Copy word for word, please, the lines of the entries below running from the one containing "Some (Ok l)) ∧" to the one containing "(v = None ↔", both ends included.

DATA PROVIDED:
+ + + + + + +

(* ===== verification/Attestation.v ===== *)
(** * Attestations (packages/abi-registry/src/attestation.ts, attestationPolicy.ts)

    Signing and checking an envelope, and which of a contract's attestations to
    believe.  A payload is a JSON value, read the way the code reads it; SHA-256,
    the Stellar SDK's keys and [Date.parse] are parameters.  A digest and a
    signature are texts. *)

From Stdlib Require Import Sorted.
From S2P Require Import Prelude.
From S2P Require Import JsValue.
From S2P Require Import Decimal.
From S2P Require Import CanonicalJson.

(** ** The envelope *)

Definition ATTESTATION_ENVELOPE_VERSION : Z := 1.
Definition ATTESTATION_DOMAIN : string := "orbital-attestation-v1".
Definition newline : ascii := "010".
Definition SEP53_MESSAGE_PREFIX : string := "Stellar Signed Message:" +:+ String newline "".

Record AttestationEnvelope := {
  env_v : jsval;
  payload : jsval;
  publicKey : string;
  signature : string;
}.

(** The Stellar SDK's [Keypair] and [StrKey]; a signature is in base64, and a
    [verify] that throws is [false]. *)
Class StellarKeys := {
  isValidEd25519PublicKey : string → bool;
  fromSecret : string → option string;        (** the public key of a secret *)
  sign : string → string → string;
  verify : string → string → string → bool;
}.

(** ** Texts the code tests *)

Definition lower_letter (c : ascii) : bool :=
  let n := nat_of_ascii c in (97 <=? n) && (n <=? 122).
Definition is_digit (c : ascii) : bool := bool_decide (is_Some (digit_val c)).

(** [[1-9][0-9]*] to the end *)
Definition version_number (s : string) : bool :=
  match s with
  | String c s' => is_digit c && negb (Ascii.eqb c "0") && all_digits s'
  | EmptyString => false
  end.

(** [[a-z0-9-]*-v[1-9][0-9]*$] *)
Fixpoint domain_rest (s : string) : bool :=
  (match s with
   | String a (String b n) => Ascii.eqb a "-" && Ascii.eqb b "v" && version_number n
   | _ => false
   end) ||
  match s with
  | String c s' => (lower_letter c || is_digit c || Ascii.eqb c "-") && domain_rest s'
  | EmptyString => false
  end.

(** [DOMAIN_RE] *)
Definition well_formed_domain (s : string) : bool :=
  match s with String c s' => lower_letter c && domain_rest s' | EmptyString => false end.

Fixpoint skip_digits (n : nat) (s : string) : option string :=
  match n with
  | O => Some s
  | S n' => match s with String c s' => if is_digit c then skip_digits n' s' else None | _ => None end
  end.

Definition skip_char (c : ascii) (s : string) : option string :=
  match s with String a s' => if Ascii.eqb a c then Some s' else None | _ => None end.

Fixpoint skip_all_digits (s : string) : string :=
  match s with String c s' => if is_digit c then skip_all_digits s' else s | _ => s end.

Definition skip_fraction (s : string) : option string :=
  match s with
  | String "." s' => s'' ← skip_digits 1 s'; Some (skip_all_digits s'')
  | _ => Some s
  end.

(** One after the other. *)
Definition skips (l : list (string → option string)) (s : string) : option string :=
  foldl (λ (rest : option string) skip, rest ≫= skip) (Some s) l.

Definition zone (s : string) : bool :=
  match s with
  | String c s' =>
      if Ascii.eqb c "Z" then String.eqb s' ""
      else (Ascii.eqb c "+" || Ascii.eqb c "-") &&
           bool_decide (skips [skip_digits 2; skip_char ":"; skip_digits 2] s' = Some "")
  | EmptyString => false
  end.

(** [TIMESTAMP_RE] *)
Definition is_timestamp (s : string) : bool :=
  match skips [skip_digits 4; skip_char "-"; skip_digits 2; skip_char "-"; skip_digits 2;
               skip_char "T"; skip_digits 2; skip_char ":"; skip_digits 2; skip_char ":";
               skip_digits 2; skip_fraction] s with
  | Some rest => zone rest
  | None => false
  end.

Example timestamps :
  map is_timestamp ["2026-07-04T00:00:00Z"; "2026-07-04T00:00:00.25+01:00"; "2026-07-04";
                    "2026-07-04T00:00:00"; "2026-07-04T00:00:00.Z"] = [true; true; false; false; false].
Proof. reflexivity. Qed.

Example domains :
  map well_formed_domain ["orbital-attestation-v1"; "a-v1-v20"; "a-v0"; "v1"; "A-v1"; "a-v1 "]
  = [true; true; false; false; false; false].
Proof. reflexivity. Qed.

Inductive AttestationSigningError :=
  | InvalidSecret
  | Unreadable (e : js_error)
  | AttesterNotSigner
  | MalformedDomain
  | Uncanonical (e : CanonicalJsonError).

Inductive AttestationInvalidCode :=
  | unsupported_version | bad_public_key | attester_mismatch | bad_signature
  | malformed_expiry | expired | not_a_wasm_attestation | wasm_hash_mismatch.

#[export] Instance AttestationInvalidCode_eq_dec : EqDecision AttestationInvalidCode.
Proof. solve_decision. Defined.

Inductive AttestationVerdict := Valid | Invalid (code : AttestationInvalidCode).

Record VerifyAttestationOptions := {
  expectedWasmHash : option string;
  domain : string;
  now : Z;
  checkExpiry : bool;
}.

Section attestation.
Context (fraction_to_string : Z → nat → string).
Context (sha256 : string → string).
Context {keys : StellarKeys}.
(** [Date.parse], [None] where it is [NaN]. *)
Context (date_parse : string → option Z).

Definition canonicalizeAttestation : jsval → result CanonicalJsonError string :=
  canonicalizeJson fraction_to_string.

Definition assertAttestationDomain (d : string) : result AttestationSigningError unit :=
  reject_if (negb (well_formed_domain d)) MalformedDomain.

Definition attestationSigningMessage (document : jsval) (d : string)
    : result AttestationSigningError string :=
  _ ← assertAttestationDomain d;
  match canonicalizeAttestation document with
  | Err e => Err (Uncanonical e)
  | Ok text => Ok (d +:+ String newline text)
  end.

Definition attestationSigningDigest (document : jsval) (d : string)
    : result AttestationSigningError string :=
  message ← attestationSigningMessage document d;
  Ok (sha256 (SEP53_MESSAGE_PREFIX +:+ message)).

Definition signAttestation (document : jsval) (attesterSecret : string) (d : string)
    : result AttestationSigningError AttestationEnvelope :=
  match fromSecret attesterSecret with
  | None => Err InvalidSecret
  | Some pk =>
      _ ← readable Unreadable document;
      if negb (is_str (prop document "attester") pk) then Err AttesterNotSigner
      else
        digest ← attestationSigningDigest document d;
        Ok {| env_v := JNum (jint ATTESTATION_ENVELOPE_VERSION); payload := document;
              publicKey := pk; signature := sign attesterSecret digest |}
  end.

(** ** Expiry *)

Definition attestationExpiryProblem (p : jsval) (at_ : Z) : option AttestationInvalidCode :=
  match prop p "expiresAt" with
  | JUndef => None
  | v =>
      match (s ← as_string v; if is_timestamp s then date_parse s else None) with
      | None => Some malformed_expiry
      | Some expiresAt => if (expiresAt <=? at_)%Z then Some expired else None
      end
  end.

(** ** verifyAttestation *)

(** [v === 1] *)
Definition is_version (v : jsval) : bool :=
  match v with JNum n => bool_decide (as_integer n = Some ATTESTATION_ENVELOPE_VERSION) | _ => false end.

Definition wasm_problem (p : jsval) (expected : string)
    : result js_error (option AttestationInvalidCode) :=
  if negb (is_str (prop p "executableKind") "wasm") || is_undef (prop p "wasmHash") then
    Ok (Some not_a_wasm_attestation)
  else match prop p "wasmHash" with
  | JStr h => Ok (if String.eqb (to_lower expected) (to_lower h) then None else Some wasm_hash_mismatch)
  | _ => Err TypeError
  end.

Definition verifyAttestation (e : AttestationEnvelope) (o : VerifyAttestationOptions)
    : result js_error AttestationVerdict :=
  if negb (is_version (env_v e)) then Ok (Invalid unsupported_version)
  else if negb (isValidEd25519PublicKey (publicKey e)) then Ok (Invalid bad_public_key)
  else
    _ ← readable id (payload e);
    if negb (is_str (prop (payload e) "attester") (publicKey e)) then Ok (Invalid attester_mismatch)
    else match attestationSigningDigest (payload e) (domain o) with
    | Err _ => Ok (Invalid bad_signature)
    | Ok digest =>
        if negb (verify (publicKey e) digest (signature e)) then Ok (Invalid bad_signature)
        else match (if checkExpiry o then attestationExpiryProblem (payload e) (now o) else None) with
        | Some code => Ok (Invalid code)
        | None =>
            match expectedWasmHash o with
            | None => Ok Valid
            | Some h =>
                problem ← wasm_problem (payload e) h;
                Ok (match problem with Some code => Invalid code | None => Valid end)
            end
        end
    end.
End attestation.

(** ** What a valid verdict says *)

(** The conditions of the checks, in the order of the code. *)
Definition unexpired (date_parse : string → option Z) (p : jsval) (at_ : Z) : Prop :=
  attestationExpiryProblem date_parse p at_ = None.

Definition wasm_matches (p : jsval) (expected : string) : Prop :=
  prop p "executableKind" = JStr "wasm" ∧
  ∃ h, prop p "wasmHash" = JStr h ∧ to_lower expected = to_lower h.
(* ===== verification/AttestationPolicy.v ===== *)
(** * Which attestations to believe (packages/abi-registry/src/attestationPolicy.ts)

    Candidates are told apart by their position in the list, as the code tells
    objects apart.  The deployer's look-up of resolveAttestationsWithDeployer is
    its answer; hashes are texts. *)

From Stdlib Require Import Sorted.
From S2P Require Import Prelude.
From S2P Require Import JsValue.
From S2P Require Import Decimal.
From S2P Require Import CanonicalJson.
From S2P Require Import Attestation.

(** ** Data *)

Inductive AttestationTrust := deployer_tier | third_party | unbound.

Definition TRUST_RANK (t : AttestationTrust) : Z :=
  match t with deployer_tier => 2 | third_party => 1 | unbound => 0 end.

Definition classifyAttester (attester : jsval) (deployer : option string) : AttestationTrust :=
  match deployer with
  | None => unbound
  | Some d => if is_str attester d then deployer_tier else third_party
  end.

Definition meetsMinimumTrust (trust minimum : AttestationTrust) : bool :=
  (TRUST_RANK minimum <=? TRUST_RANK trust)%Z.

Record ResolveAttestationsOptions := {
  contractId : string;
  deployer : option string;
  minimumTrust : option AttestationTrust;
  wanted_wasm : option string;       (** [expectedWasmHash] *)
  wanted_domain : string;            (** [domain] *)
  at_time : Z;                       (** [now] *)
}.

Record ResolvedAttestation := {
  envelope : AttestationEnvelope;
  hash : string;
  trust : AttestationTrust;
}.

Inductive RejectionCode :=
  | invalid (code : AttestationInvalidCode)
  | wrong_contract
  | below_minimum_trust.

Definition RejectedAttestation := (AttestationEnvelope * RejectionCode)%type.

Record ResolveAttestationsResult := {
  effective : list ResolvedAttestation;
  superseded : list ResolvedAttestation;
  rejected : list RejectedAttestation;
  preferred : option ResolvedAttestation;
  conflicting : bool;
}.

(** What the code throws. *)
Inductive ResolveError := Native (e : js_error) | NotCanonical (e : CanonicalJsonError).
Lemma fired_over_grid ms fuel w closes :
  (0 < ms)%Z → worker_schedule w = interval ms → catchUpPolicy w = Some fire_all →
  StronglySorted Z.le closes → (∀ t, t ∈ closes → Z.to_nat (t - due_from w) < fuel) →
  fired_over fuel w closes = Some (Ok (match last closes with Some t => grid ms (due_from w) t | None => [] end)).
Proof.
  intros Hms Hsch Hpol Hsort. revert w Hsch Hpol. induction Hsort as [|t closes Hs IH Ht]; intros w Hsch Hpol Hfuel; [done|].
  cbn [fired_over]. unfold evaluate. rewrite Hsch.
  rewrite interval_due_grid by (done || apply Hfuel; by left). cbn [mbind option_bind result_bind].
  rewrite Hpol. change (default fire_once (Some fire_all)) with fire_all. cbv iota.
  assert (∀ t', t' ∈ closes → (t ≤ t')%Z) as Hle by (rewrite Forall_forall in Ht; auto).
  assert (last (t :: closes) = Some (default t (last closes))) as -> by (rewrite last_cons; by destruct (last closes)).
  destruct (grid ms (due_from w) t) as [|d0 g] eqn:Hg.
  - rewrite IH by (try done; intros t' Hin; apply Hfuel; by right).
    destruct (last closes); [done|]. simpl. by rewrite Hg.
  - cbn [mbind result_bind option_bind].
    destruct (last (d0 :: g)) as [d|] eqn:Hd; [|by apply last_None_nil in Hd].
    match goal with |- context [fired_over fuel ?w'] => assert (due_from w' = d) as Hfrom
      by (unfold due_from, after_firing; cbn [lastFiredAt fireTimes id]; by rewrite Hd) end.
    assert (due_from w ≤ d)%Z as Hge.
    { apply last_Some_elem_of in Hd. rewrite <-Hg in Hd. apply elem_of_grid in Hd as (k & -> & _); [nia|done]. }
    rewrite IH; [|done|done|].
    + cbn [mbind result_bind option_bind fireTimes]. rewrite Hfrom. do 2 f_equal.
      destruct (last closes) as [t'|] eqn:Hlast.
      * change (default t (Some t')) with t'. rewrite (grid_split ms (due_from w) t t' d), Hg; [done|done| |by rewrite Hg].
        apply Hle. by apply last_Some_elem_of.
      * change (default t None) with t. by rewrite Hg, app_nil_r.
    + intros t' Hin. rewrite Hfrom. assert (Z.to_nat (t' - due_from w) < fuel) by (apply Hfuel; by right). lia.
Qed.

(** A worker that fires all it is due, whose caller keeps the last time
    fired, fires every due time exactly once over successive polls, however the
    ledger closes fall between them: together they are the due times up to the
    last close. *)
Theorem catch_up_exact ms fuel w closes last_close :
  (0 < ms)%Z → worker_schedule w = interval ms → catchUpPolicy w = Some fire_all →
  StronglySorted Z.le (closes ++ [last_close]) →
  (∀ t, t ∈ closes ++ [last_close] → Z.to_nat (t - due_from w) < fuel) →
  ∃ fires, fired_over fuel w (closes ++ [last_close]) = Some (Ok fires) ∧ NoDup fires ∧
    ∀ d, d ∈ fires ↔ ∃ k : nat, d = (due_from w + (1 + Z.of_nat k) * ms)%Z ∧ (d ≤ last_close)%Z.
Proof.
  intros Hms Hsch Hpol Hsort Hfuel. exists (grid ms (due_from w) last_close). split_and!.
  - rewrite (fired_over_grid ms) by done. by rewrite last_snoc.
  - pose proof (grid_sorted ms (due_from w) last_close Hms) as Hg. revert Hg.
    generalize (grid ms (due_from w) last_close). induction 1 as [|x l _ IH Hx]; constructor; [|done].
    rewrite Forall_forall in Hx. intros Hin. specialize (Hx x Hin). lia.
  - intros d. by apply elem_of_grid.
Qed.

(** ** Throttling *)

(** The times of the polls that went on. *)
Fixpoint polls (nows : list Z) (v : TriggerEvaluator) : list Z :=
  match nows with
  | [] => []
  | now :: nows' =>
      let '(goes_on, v') := poll_begins now v in
      if goes_on then now :: polls nows' v' else polls nows' v'
  end.

(** Two polls that ask the ledger are the minimum apart. *)
Lemma polls_apart nows v :
  match polls nows v with
  | [] => True
  | t :: l => (∀ t0, lastPollAt v = Some t0 → minPollIntervalMs v ≤ t - t0)%Z ∧
      Sorted (λ x y, minPollIntervalMs v ≤ y - x)%Z (t :: l)
  end.
Proof.
  revert v. induction nows as [|now nows IH]; intros v; cbn; [done|].
  unfold poll_begins. set (v' := {| minPollIntervalMs := minPollIntervalMs v; lastPollAt := Some now |}).
  assert (∀ l, polls nows v' = l → Sorted (λ x y, minPollIntervalMs v ≤ y - x)%Z (now :: l)) as Hnext.
  { intros l <-. specialize (IH v'). destruct (polls nows v') as [|t l]; [by repeat constructor|].
    destruct IH as [Hfirst Hsorted]. constructor; [done|]. constructor. by apply Hfirst. }
  destruct (lastPollAt v) as [t0|] eqn:Hlast.
  - destruct (now - t0 <? minPollIntervalMs v)%Z eqn:Hlt; bool_to_prop.
    + specialize (IH v). rewrite Hlast in IH. exact IH.
    + split; [|by apply Hnext]. intros t [= <-]. lia.
  - split; [done|by apply Hnext].
Qed.
End due_times.

(** ** Concrete runs *)

(** A parser that reads no expression. *)
#[local] Instance no_cron : CronParser := {| iterator := unit; parse := λ _ _ _, None; next := λ _, None |}.

Definition demo_worker (policy : CatchUpPolicy) : WorkerState :=
  {| id := "w"; worker_schedule := interval 10; anchorAt := 0; lastFiredAt := None;
     catchUpPolicy := Some policy |}.

Example fire_all_run : fired_over 100 (demo_worker fire_all) [5; 13; 37]%Z = Some (Ok [10; 20; 30]%Z).
Proof. reflexivity. Qed.

(** Under fire-once the close that was fired on is the next start: the later due
    times move with it, here from 20 and 30 to 23 and 33, and fewer fall due. *)
Lemma fire_once_moves_the_grid :
  fired_over 100 (demo_worker fire_once) [13; 22; 37]%Z = Some (Ok [13; 37]%Z) ∧
  fired_over 100 (demo_worker fire_all) [13; 22; 37]%Z = Some (Ok [10; 20; 30]%Z).
Proof. split; reflexivity. Qed.

(** A poll whose ledger source fails counts as one: the next poll within the
    minimum interval answers nothing. *)
Lemma failed_poll_counts :
  let '(first, v) := poll 100 1000 None [demo_worker fire_all] (new_evaluator None) in
  first = Some (Err LedgerSourceFailed) ∧
  (poll 100 2000 (Some 50%Z) [demo_worker fire_all] v).1 = Some (Ok []).
Proof. split; reflexivity. Qed.

(** Aligned to closes every 5: several times that share a close count once. *)
Definition next_close (t : Z) : Z := (5 * ((t + 4) / 5))%Z.

Lemma next_close_lawful : lawful_alignment next_close.
Proof.
  unfold next_close. split.
  - intros t. pose proof (Z.div_mod (t + 4) 5). pose proof (Z.mod_pos_bound (t + 4) 5). lia.
  - intros t u Hle. assert ((t + 4) / 5 ≤ (u + 4) / 5)%Z by (apply Z.div_le_mono; lia). lia.
Qed.

Example aligned_run :
  dueTimesBetween 100 (interval 2) 0 17 (Some next_close) = Some (Ok [5; 10; 15]%Z).
Proof. reflexivity. Qed.

Lemma interval_due_times_witness :
  ∃ l, (∀ fuel, 17 < fuel → dueTimesBetween fuel (interval 2) 0 17 (Some next_close) = Some (Ok l)) ∧
    (∀ d, d ∈ l ↔ ∃ k : nat, d = next_close (0 + (1 + Z.of_nat k) * 2)%Z ∧ (d ≤ 17)%Z) ∧
    StronglySorted Z.lt l.
Proof.
  apply (interval_due_times 2 0 17 (Some next_close)); [lia|].
  intros g [= <-]. apply next_close_lawful.
Defined.

Lemma interval_loop_ends_witness :
  (∃ fuel r, dueTimesBetween fuel (interval 0) 0 10 None = Some r) ↔ (0 < 0)%Z.
Proof. apply (interval_loop_ends 0 0 10). lia. Defined.

Lemma catch_up_exact_witness :
  ∃ fires, fired_over 100 (demo_worker fire_all) ([5; 13] ++ [37])%Z = Some (Ok fires) ∧ NoDup fires ∧
    ∀ d, d ∈ fires ↔ ∃ k : nat, d = (0 + (1 + Z.of_nat k) * 10)%Z ∧ (d ≤ 37)%Z.
Proof.
  apply (catch_up_exact 10 100 (demo_worker fire_all) [5; 13]%Z 37); [lia|reflexivity..| |].
  - repeat constructor; lia.
  - intros t Ht. repeat (apply elem_of_cons in Ht as [->|Ht]; [vm_compute; lia|]).
    by apply not_elem_of_nil in Ht.
Defined.
Lemma verify_computation_spec e o v :
  verifyComputationAttestation e o = Ok v →
  let sig := well_signed fraction_to_string sha256 e COMPUTATION_ATTESTATION_DOMAIN in
  (v = None ↔ sig ∧ publicKey e ∈ declaredSources o ∧
    prop (payload e) "windowId" = JStr (expectedWindowId o) ∧
    prop (payload e) "conditionId" = JStr (expectedConditionId o) ∧
    unexpired date_parse (payload e) (verify_now o)) ∧
  (v = Some window_mismatch ↔ sig ∧ publicKey e ∈ declaredSources o ∧
    prop (payload e) "windowId" ≠ JStr (expectedWindowId o)).
Proof.
  intros (verdict & Hv & Hres)%result_bind_Ok sig. injection Hres as <-.
  assert (verdict = Valid ↔ sig) as Hsig.
  { unfold sig. destruct verdict.
    - apply verify_Valid in Hv as (Hs & _). done.
    - split; [done|]. intros Hs. exfalso.
      match type of Hv with verifyAttestation _ _ _ _ ?o = _ =>
        assert (verifyAttestation fraction_to_string sha256 date_parse e o = Ok Valid) as H;
        [apply verify_Valid; split; [done|]; by split|congruence] end. }
  rewrite <-existsb_eqb_elem, <-!is_str_true.
  destruct verdict; [|split; (split; [done|]); intros [H _]; by apply Hsig in H].
  destruct Hsig as [Hsig _]. specialize (Hsig eq_refl).
  destruct (existsb _ _); cbn [negb]; [|intuition congruence].
  destruct (is_str (prop (payload e) "windowId") _); cbn [negb]; [|intuition congruence].
  destruct (is_str (prop (payload e) "conditionId") _); cbn [negb]; [|intuition congruence].
  unfold unexpired. destruct (attestationExpiryProblem _ _ _); intuition congruence.
Qed.
(* ===== verification/Evidence.v ===== *)
(** * Evidence of a subject (packages/worker-core/src/verification/canonical.ts,
    verdict.ts)

    The one canonical form both the export and the live path bring operations
    into, and the verdict scored from it.  Texts are ASCII; an asset is XLM or
    code:issuer, so no key of an object is an array index; numbers printed are
    below 10^21. *)

From Stdlib Require Import Sorted.
From stdpp Require Import sorting.
From S2P Require Import Prelude.
From S2P Require Import JsMap.
From S2P Require Import JsValue.
From S2P Require Import Decimal.
From S2P Require Import Amount.
From S2P Require Import CanonicalJson.
From S2P Require Import ComputationTrigger.
From S2P Require Import Exports.

(** ** canonical.ts *)

Inductive VerificationEventType :=
  | payment_sent | payment_received | payment_self | mint | burn | clawback | fee | set_authorized.

#[export] Instance verification_event_type_eq_dec : EqDecision VerificationEventType.
Proof. solve_decision. Defined.

Record VerificationEvent := {
  ledger : Z;
  ev_closeTime : string;          (** [closeTime] *)
  kind : VerificationEventType;
  subject : string;
  counterparty : option string;
  asset : string;
  amount : string;
  authorized : option bool;
  txHash : option string;
}.

(** [s.slice(1)] *)
Definition slice1 (s : string) : string := match s with String _ s' => s' | "" => "" end.

Definition canonicalAmount (amount : string) : string :=
  let s := trim amount in
  let negative := starts_with "-" s in
  let abs := if negative then slice1 s else s in
  let parts := str_split "."%char abs in
  let p0 := default "" (parts !! 0) in
  let whole := if String.eqb p0 "" then "0" else p0 in
  let frac := String.substring 0 7 (default "" (parts !! 1) +:+ "0000000") in
  (if negative then "-" else "") +:+ whole +:+ "." +:+ frac.

Definition canonicalAsset (asset : string) : string :=
  let a := trim asset in
  if String.eqb a "native" || String.eqb a "XLM" then "XLM" else a.

Definition upper_char (c : ascii) : ascii :=
  let n := nat_of_ascii c in
  if (97 <=? n) && (n <=? 122) then ascii_of_nat (n - 32) else c.

(** [s.toUpperCase()] *)
Fixpoint to_upper (s : string) : string :=
  match s with EmptyString => "" | String c s' => String (upper_char c) (to_upper s') end.

Definition canonicalAddress (addr : string) : string := to_upper (trim addr).

Definition inferSubjectType (subject : string) : string :=
  if starts_with "C" (canonicalAddress subject) then "contract" else "account".

(** [make] of the code; the operation's asset and amount, or the defaults. *)
Definition make (led : Z) (time : string) (tx : option string) (amt ast : string)
    (subj : string) (k : VerificationEventType) (other : option string) (auth : option bool)
    : VerificationEvent := {|
  ledger := led;
  ev_closeTime := time;
  kind := k;
  subject := canonicalAddress subj;
  counterparty := canonicalAddress <$> other;
  asset := ast;
  amount := amt;
  authorized := auth;
  txHash := tx;
|}.

Definition mapOperationToVerificationEvents (op : ExportOperation string) (led : Z) (time : string)
    (tx : option string) : list VerificationEvent :=
  match op with
  | op_payment from to amt ast =>
      let mk := make led time tx (canonicalAmount amt) (canonicalAsset ast) in
      if String.eqb (canonicalAddress from) (canonicalAddress to) then [mk from payment_self None None]
      else [mk from payment_sent (Some to) None; mk to payment_received (Some from) None]
  | op_mint to amt ast => [make led time tx (canonicalAmount amt) (canonicalAsset ast) to mint None None]
  | op_burn from amt ast => [make led time tx (canonicalAmount amt) (canonicalAsset ast) from burn None None]
  | op_clawback from amt ast =>
      [make led time tx (canonicalAmount amt) (canonicalAsset ast) from clawback None None]
  | op_fee from amt => [make led time tx (canonicalAmount amt) (canonicalAsset "XLM") from fee None None]
  | op_set_authorized trustor ast auth =>
      [make led time tx "0" (canonicalAsset ast) trustor set_authorized None (Some auth)]
  end.

Definition fromTransactions (txs : list (ExportTransaction string)) (led : Z) (time : string)
    : list VerificationEvent :=
  txs ≫= λ tx, operations tx ≫= λ op, mapOperationToVerificationEvents op led time (Some (transactionId tx)).

Definition fromExportLedger (l : ExportLedger string Z) : list VerificationEvent :=
  fromTransactions (transactions l) (ledgerSequence l) (closeTime l).

Record LiveLedger := {
  live_ledger : Z;                (** [ledger] *)
  live_closeTime : string;        (** [closeTime] *)
  live_transactions : list (ExportTransaction string);   (** [transactions] *)
}.

Definition fromLiveLedger (l : LiveLedger) : list VerificationEvent :=
  fromTransactions (live_transactions l) (live_ledger l) (live_closeTime l).

(** ** [BigInt] of a text *)

(** The value of a digit in bases up to sixteen. *)
Definition any_digit (c : ascii) : option N :=
  let n := N_of_ascii c in
  if ((48 <=? n) && (n <=? 57))%N then Some (n - 48)%N
  else if ((97 <=? n) && (n <=? 102))%N then Some (n - 87)%N
  else if ((65 <=? n) && (n <=? 70))%N then Some (n - 55)%N
  else None.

+ + + + + + +

RESPONSE BELOW:
  ∃ l, (∀ fuel, 17 < fuel → dueTimesBetween fuel (interval 2) 0 17 (Some next_close) = Some (Ok l)) ∧
    (∀ d, d ∈ l ↔ ∃ k : nat, d = next_close (0 + (1 + Z.of_nat k) * 2)%Z ∧ (d ≤ 17)%Z) ∧
    StronglySorted Z.lt l.
Proof.
  apply (interval_due_times 2 0 17 (Some next_close)); [lia|].
  intros g [= <-]. apply next_close_lawful.
Defined.

Lemma interval_loop_ends_witness :
  (∃ fuel r, dueTimesBetween fuel (interval 0) 0 10 None = Some r) ↔ (0 < 0)%Z.
Proof. apply (interval_loop_ends 0 0 10). lia. Defined.

Lemma catch_up_exact_witness :
  ∃ fires, fired_over 100 (demo_worker fire_all) ([5; 13] ++ [37])%Z = Some (Ok fires) ∧ NoDup fires ∧
    ∀ d, d ∈ fires ↔ ∃ k : nat, d = (0 + (1 + Z.of_nat k) * 10)%Z ∧ (d ≤ 37)%Z.
Proof.
  apply (catch_up_exact 10 100 (demo_worker fire_all) [5; 13]%Z 37); [lia|reflexivity..| |].
  - repeat constructor; lia.
  - intros t Ht. repeat (apply elem_of_cons in Ht as [->|Ht]; [vm_compute; lia|]).
    by apply not_elem_of_nil in Ht.
Defined.
Lemma verify_computation_spec e o v :
  verifyComputationAttestation e o = Ok v →
  let sig := well_signed fraction_to_string sha256 e COMPUTATION_ATTESTATION_DOMAIN in
  (v = None ↔ sig ∧ publicKey e ∈ declaredSources o ∧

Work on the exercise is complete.